Our students experience career-connected learning opportunities outside the classroom with the help of our Secondary Success, College & Career Readiness Team.
Why Career Access? Students can see the relevance of what they are doing in the classroom and tie it to their college and career interests.
Students are exposed to a range of careers that require postsecondary educational training, whether it is technical, 2-year or 4-year college and beyond (T-2-4). This reveals the numerous pathways available to them.
Robust, real-world career-connected learning opportunities are developed by our hundreds of career partners, as well as college and career access specialists, district and school staff, teachers, and community organizations. Experiences include career exploration tours, internships, job shadows and multiple specialized events, such as financial literacy, Women in STEM, speed networking and more. For example, last week the Port of Seattle welcomed Highline High School students to an innovative entrepreneurship event, which is featured in the Port's Connections newsletter. Read the article below.
Highline High School Students Learn About Entrepreneurship from Sea-Tac Businesses
More than 30 Highline High School sophomores visited and interviewed several Sea-Tac Airport dining and retail businesses as part of a recent Young Entrepreneur career awareness event in partnership with the Port of Seattle. Students interested in entrepreneurship were invited to visit the businesses and discuss challenges and goals with the owners. After the tour, students were tasked with developing their own business concept and designing their own space within the Sea-Tac Airport layout.

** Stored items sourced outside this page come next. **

(** X22. An accepted verification repeated changes nothing and sends
    nothing: the first one has deleted the user data of the order, so
    the second finds none to write to, and the payment id is already in
    the set. *)
Theorem verify_payment_is_idempotent (members : list (string * JVal))
    (first second : Mail -> bool) (w : World) (p o : string) :
  let body := JObj members in
  reachable env w ->
  opt_prop body "razorpay_payment_id" = JStr p ->
  opt_prop body "razorpay_order_id" = JStr o ->
  status (verify_payment env body first w).1 = 200%Z ->
  verify_payment env body second (verify_payment env body first w).2
    = (verified, (verify_payment env body first w).2).
Proof.
  intros body Hreach Hp Ho Hst.
  apply razorpay_reachable_keys in Hreach.
  destruct (verify_payment_accepted_world members first w p o Hp Ho Hreach Hst)
    as (Hvalid & Hset & Hget).
  fold body in Hvalid, Hset, Hget.
  destruct (verify_payment env body first w) as [res w1]. cbn [fst snd] in *.
  unfold signature_valid in Hvalid.
  destruct (RAZORPAY_SECRET env) as [key|] eqn:Hkey; [|discriminate].
  destruct (signature_text _ _) as [text|] eqn:Htext; [|discriminate].
  apply razorpay_is_string_eq in Hvalid.
  subst body.
  rewrite (verify_payment_unknown_order env members second w1 key text)
    by (try assumption; rewrite Ho; exact Hget).
  rewrite Hp, Hset, Set_add_twice, <- Hset.
  destruct w1; reflexivity.
Qed.

End RazorpayIdempotence.

(** ** The Cashfree server: calls to the gateway *)

Section GatewayFacts.
Import Cashfree.
Context `{JSNumber}.
Variable env : Env.
Variable settings : Gateway.Settings.

Lemma credentials_present :
  credentials_missing env = false ->
  truthy (env_value (CASHFREE_APP_ID env)) = true
  /\ truthy (env_value (CASHFREE_SECRET_KEY env)) = true.
Proof.
  unfold credentials_missing.
  destruct (truthy (env_value (CASHFREE_APP_ID env)));
    destruct (truthy (env_value (CASHFREE_SECRET_KEY env)));
    simpl; intros; try discriminate; auto.
Qed.

Lemma api_version_present :
  truthy (Gateway.x_api_version (Gateway.getCashfreeHeaders env settings)) = true.
Proof.
  simpl. unfold js_or.
  destruct (truthy (env_value (Gateway.CASHFREE_API_VERSION settings))) eqn:Hv;
    [exact Hv | reflexivity].
Qed.

(** X23. Whenever order creation calls the gateway, the call is for a stored
    registration and carries its contact data, the order id made from
    its reference id and the clock, 99 INR, an application id and a
    secret that are both non-empty, and an API version that is never
    empty. *)
Theorem order_call_is_for_a_stored_registration (body : JVal) (now : Z)
    (w : World) (url : string) (data : Gateway.OrderData)
    (headers : Gateway.Headers) :
  Gateway.create_payment_order_call env settings body now w
    = Some (Gateway.Post url data headers) ->
  let reference := Gateway.customer_id (Gateway.customer_details data) in
  opt_prop body "referenceId" = JStr reference
  /\ (exists userData,
        assoc reference (registrations w) = Some userData
        /\ Gateway.customer_name (Gateway.customer_details data) = fullName userData
        /\ Gateway.customer_email (Gateway.customer_details data) = email userData
        /\ Gateway.customer_phone (Gateway.customer_details data) = phone userData)
  /\ Gateway.order_id data = order_id reference now
  /\ Gateway.order_amount data = 99%Z
  /\ Gateway.order_currency data = "INR"
  /\ truthy (Gateway.x_client_id headers) = true
  /\ truthy (Gateway.x_client_secret headers) = true
  /\ truthy (Gateway.x_api_version headers) = true.
Proof.
  unfold Gateway.create_payment_order_call.
  destruct (prop body "referenceId") as [ref|e] eqn:Href; [|discriminate].
  apply prop_Ok in Href. subst ref.
  destruct (negb (truthy _)); [discriminate|].
  destruct (Map_get _ (registrations w)) as [userData|] eqn:Hget; [|discriminate].
  apply Map_get_Some in Hget as (k & Hk & Hassoc). rewrite Hk.
  change (to_string (JStr k)) with (Ok (A := string) k). cbv beta iota zeta.
  destruct (credentials_missing env) eqn:Hcred; [discriminate|].
  intros [= <- <- <-]. simpl.
  destruct (credentials_present Hcred) as [Hid Hsecret].
  split; [reflexivity|]. split; [eauto 6|].
  repeat split; try assumption. apply api_version_present.
Qed.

With the help of Port staff and HMS Host, student groups designed creative floor plans, described their intended customers and pitched their ideas to a panel of judges, which included port, airport, retail and dining leaders; HMS Host staff; and Airport Director Lance Lyttle.
Groups were judged on design, concepts and airport fit. Pitches designed to improve the airport experience included a barbershop and ice cream store. Participating businesses included CHALO Seattle, Starbucks Evenings and Rel’Lish Burger Lounge. The event is part of a Port partnership with local school districts that help communities learn about and benefit from job and business opportunities in Port-related industries.